In this article I will analyze some questions they may ask you in an interview, and I will try to give you some advice on how to answer them. Let’s start.

 

Can you tell us something about yourself?

Try to talk not only about your education and clinical experience, but also about your character, attitudes, and dreams. Nursing is more than just administering vaccinations and measuring temperature. But you surely know that…

Say them how much you like to work with children, that you enjoy being around them, and that you dream of making some difference in life of your patients, or in your local community.

Nurses spend a lot of time with doctors, and the two should have something in common, some topics to discuss. That’s why you can mention a few things from your personal life as well–your hobbies, activities you enjoy doing. They should sense that you have some life outside of work as well…

 

Why pediatric nursing?

A common answer (and certainly a decent one) is saying that you love children, that you enjoy being around them.

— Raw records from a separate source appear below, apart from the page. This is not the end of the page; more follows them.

(* ===== verification/Vectors.v ===== *)
(** * Vectors: [Vec::sort_by] (stable) and [Vec::dedup_by], as the resolver
    inputs and the module graph use them to bring lists into a normal form. *)
From S2P Require Import Prelude.

Section Vectors.
Context {A : Type} (greater : A -> A -> bool) (same : A -> A -> bool).

Fixpoint sort_insert (e : A) (l : list A) : list A :=
  match l with
  | [] => [e]
  | d :: l => if greater e d then d :: sort_insert e l else e :: d :: l
  end.
Definition sort_by (l : list A) : list A := foldr sort_insert [] l.

(** Of consecutive equal elements the first stays. *)
Fixpoint dedup_after (a : A) (l : list A) : list A :=
  match l with
  | [] => [a]
  | b :: l => if same b a then dedup_after a l else a :: dedup_after b l
  end.
Definition dedup_by (l : list A) : list A := match l with [] => [] | a :: l => dedup_after a l end.

Lemma sort_insert_perm (e : A) (l : list A) : sort_insert e l ≡ₚ e :: l.
Proof. induction l as [|d l IH]; simpl; [done|]; destruct (greater e d); [|done]; by rewrite IH, Permutation_swap. Qed.
Lemma sort_by_perm (l : list A) : sort_by l ≡ₚ l.
Proof. induction l as [|e l IH]; simpl; [done|]; by rewrite sort_insert_perm, IH. Qed.

Lemma dedup_after_sub (a : A) (l : list A) : Forall (fun x => x ∈ a :: l) (dedup_after a l).
Proof.
  revert a; induction l as [|b l IH]; intros a; simpl; [repeat constructor|].
  destruct (same b a); [eapply Forall_impl; [apply IH|]; set_solver|].
  constructor; [by left|]; eapply Forall_impl; [apply IH|]; set_solver.
Qed.
Lemma normal_sub (l : list A) (x : A) : x ∈ dedup_by (sort_by l) -> x ∈ l.
Proof.
  intros H; rewrite <- (sort_by_perm l); destruct (sort_by l) as [|a k]; [done|].
  simpl in H; pose proof (dedup_after_sub a k) as Hf; rewrite Forall_forall in Hf; by apply Hf.
Qed.

Context (Hrefl : forall a, same a a = true) (Htrans : forall a b c, same a b = true -> same b c = true -> same a c = true).

Lemma dedup_after_rep (a : A) (l : list A) (x : A) :
  x ∈ a :: l -> exists y, y ∈ dedup_after a l /\ same x y = true.
Proof.
  revert a x; induction l as [|b l IH]; intros a x Hx; simpl.
  - apply list_elem_of_singleton in Hx as ->; exists a; split; [by left|done].
  - destruct (same b a) eqn:E.
    + assert (exists z, z ∈ a :: l /\ same x z = true) as (z & Hz & Hs).
      { apply elem_of_cons in Hx as [->|[->|Hx]%elem_of_cons];
          [exists a; split; [by left|done]|exists a; split; [by left|done]|exists x; split; [by right|done]]. }
      destruct (IH a z Hz) as (y & Hy & Hs'); exists y; split; [done|]; by eapply Htrans.
    + apply elem_of_cons in Hx as [->|Hx]; [exists a; split; [by left|done]|].
      destruct (IH b x Hx) as (y & Hy & Hs'); exists y; split; [by right|done].
Qed.
(** Every element is represented after sorting and removing duplicates. *)
Lemma normal_rep (l : list A) (x : A) : x ∈ l -> exists y, y ∈ dedup_by (sort_by l) /\ same x y = true.
Proof.
  rewrite <- (sort_by_perm l); destruct (sort_by l) as [|a k]; [by intros ?%not_elem_of_nil|]; apply dedup_after_rep.
Qed.
End Vectors.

But you can surprise your interviewers with even a better reply. For example, you can say that the early years of life are the most important for each man and woman. We develop our formulas of thinking during our early years, we build our immunity, we overcome certain diseases and illnesses.

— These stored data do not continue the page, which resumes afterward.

Fixpoint canonical_json (j : json) : json :=
  match j with
  | JArray l => JArray (map canonical_json l)
  | JObject l =>
      JObject (foldl (fun m e => map_insert e.1 e.2 m) []
        (sort_entries (map (fun e => (e.1, canonical_json e.2)) l)))
  | j => j
  end.

(** Objects have one entry per key. *)
Fixpoint json_wf (j : json) : Prop :=
  match j with
  | JArray l => fold_right and True (map json_wf l)
  | JObject l => NoDup (map fst l) /\ fold_right and True (map (fun e => json_wf e.2) l)
  | _ => True
  end.

(** ** What a value says: the answer at every path *)
Inductive step := SKey (k : string) | SIndex (i : nat).
Inductive shape := ShNull | ShBool (b : bool) | ShNumber (n : string) | ShString (s : string) | ShArray | ShObject.

Definition shape_of (j : json) : shape :=
  match j with
  | JNull => ShNull | JBool b => ShBool b | JNumber n => ShNumber n | JString s => ShString s
  | JArray _ => ShArray | JObject _ => ShObject
  end.

Fixpoint assoc {A} (k : string) (l : list (string * A)) : option A :=
  match l with [] => None | (k', v) :: l => if decide (k = k') then Some v else assoc k l end.

Definition child (s : step) (j : json) : option json :=
  match s, j with
  | SKey k, JObject l => assoc k l
  | SIndex i, JArray l => l !! i
  | _, _ => None
  end.
Fixpoint query (p : list step) (j : json) : option shape :=
  match p with
  | [] => Some (shape_of j)
  | s :: p => match child s j with Some j => query p j | None => None end
  end.

(** The same value up to the order of object members. *)
Definition same_value (a b : json) : Prop := forall p, query p a = query p b.

(** ** Lemmas on the byte order *)
Definition key_lt (a b : string) : Prop := String.compare a b = Lt.

Lemma ascii_compare_eq (a b : Ascii.ascii) : Ascii.compare a b = Eq -> a = b.
Proof.
  unfold Ascii.compare; intros H%N.compare_eq.
  by rewrite <- (Ascii.ascii_N_embedding a), <- (Ascii.ascii_N_embedding b), H.
Qed.

Lemma key_lt_trans (a b c : string) : key_lt a b -> key_lt b c -> key_lt a c.
Proof.
  unfold key_lt; revert b c; induction a as [|x a IH]; intros [|y b] [|z c]; simpl; try done.
  destruct (Ascii.compare x y) eqn:E1, (Ascii.compare y z) eqn:E2; try done; intros H1 H2.
  - apply ascii_compare_eq in E1 as ->; apply ascii_compare_eq in E2 as ->.
    assert (Ascii.compare z z = Eq) as -> by apply N.compare_refl; by eapply IH.
  - apply ascii_compare_eq in E1 as ->; by rewrite E2.
  - apply ascii_compare_eq in E2 as ->; by rewrite E1.
  - assert (Ascii.compare x z = Lt) as ->; [|done]; unfold Ascii.compare in *.
    apply (proj1 (N.compare_lt_iff _ _)) in E1, E2; apply N.compare_lt_iff; by eapply N.lt_trans.
Qed.

Lemma compare_refl_string (a : string) : String.compare a a = Eq.
Proof. induction a as [|x a IH]; simpl; [done|]; assert (Ascii.compare x x = Eq) as -> by apply N.compare_refl; done. Qed.

Lemma key_lt_irrefl (a : string) : ~ key_lt a a.
Proof. unfold key_lt; by rewrite compare_refl_string. Qed.

Lemma compare_gt (a b : string) : String.compare a b = Gt -> key_lt b a.
Proof. unfold key_lt; intros H; rewrite String.compare_antisym, H; done. Qed.

(** ** Lemmas on ordered maps *)
Section Maps.
Context {A : Type}.
Implicit Types l m : list (string * A).

Definition keys l := map fst l.
Definition sorted l : Prop := StronglySorted key_lt (keys l).

Lemma assoc_none l k : k ∉ keys l -> assoc k l = None.
Proof.
  induction l as [|[k' v] l IH]; simpl; [done|]; intros [H1 H2]%not_elem_of_cons; rewrite decide_False by done; by apply IH.
Qed.
Lemma assoc_some l k v : assoc k l = Some v -> k ∈ keys l.
Proof.
  induction l as [|[k' v'] l IH]; simpl; [done|]; case_decide as Hk; [by subst; left|]; intros H; right; by apply IH.
Qed.
Lemma assoc_in l k : k ∈ keys l -> is_Some (assoc k l).
Proof.
  induction l as [|[k' v'] l IH]; simpl; [by intros ?%not_elem_of_nil|].
  intros [->|H]%elem_of_cons; [by rewrite decide_True|]; case_decide; [done|by apply IH].
Qed.

Lemma insert_entry_keys (e : string * A) l k : k ∈ keys (insert_entry e l) <-> k = e.1 \/ k ∈ keys l.
Proof.
  induction l as [|d l IH]; simpl; [by rewrite elem_of_cons|].
  destruct (String.compare e.1 d.1); simpl; rewrite ?elem_of_cons, ?IH; naive_solver.
Qed.

Lemma insert_entry_sorted (e : string * A) l : e.1 ∉ keys l -> sorted l -> sorted (insert_entry e l).
Proof.
  unfold sorted; induction l as [|d l IH]; simpl; intros Hn Hs; [by repeat constructor|].
  apply StronglySorted_inv in Hs as [Hs Hd]; apply not_elem_of_cons in Hn as [Hne Hn].
  destruct (String.compare e.1 d.1) eqn:E.
  - by apply String.compare_eq_iff in E.
  - repeat constructor; try done; apply List.Forall_forall; intros x Hx.
    eapply key_lt_trans; [exact E|]; by eapply List.Forall_forall in Hd.
  - simpl; constructor; [by apply IH|]; apply Forall_forall; intros x [->|Hx]%insert_entry_keys; [by apply compare_gt|].
    rewrite Forall_forall in Hd; by apply Hd.
Qed.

When we forget genetics for a moment, we can say that our childhood determines (at least to a great extend) how healthy we’ll be for the rest of our lives, both physically and emotionally.

And that’s exactly why you want to work with children. You see the positive impact you can have in your job.

healthy child is playing with a whistle

Why do you want to work in our clinic/hospital?

Try to convince them that it was a sensible choice, that you didn’t apply with ten other healthcare institutions (even if you did). You can refer to their reputation, references you got from someone, or anything else that makes their place special in your eyes.

The key is to praise them for something. It can be modern equipment, attitude to children, excellent customer service, anything.

However, if you apply for a pediatric nurse job in a place that can hardly be praised for anything, you can refer to more prosaic reasons of your choice. You chose them because the place is nearby your house, or in a city where you always wanted to live.

There’s nothing wrong with applying for a nursing job in places that do not have the best reputation in the eyes of the patients or local community. You can come in, improve the atmosphere, and make the place better.

 

Describe the most difficult or stressful situation you encountered during your clinical experience.

Pediatric nursing is no walk in the park. Children are not adults, and many times they may not cooperate. They may break things in your practice, cry, be aggressive, tell you bad words, and so on.

Do not take me wrong though. This is a great job, you just can’t wear pink glasses when talking about it in your interview. You have to convince them that you see both sides of the coin--both good and bad things.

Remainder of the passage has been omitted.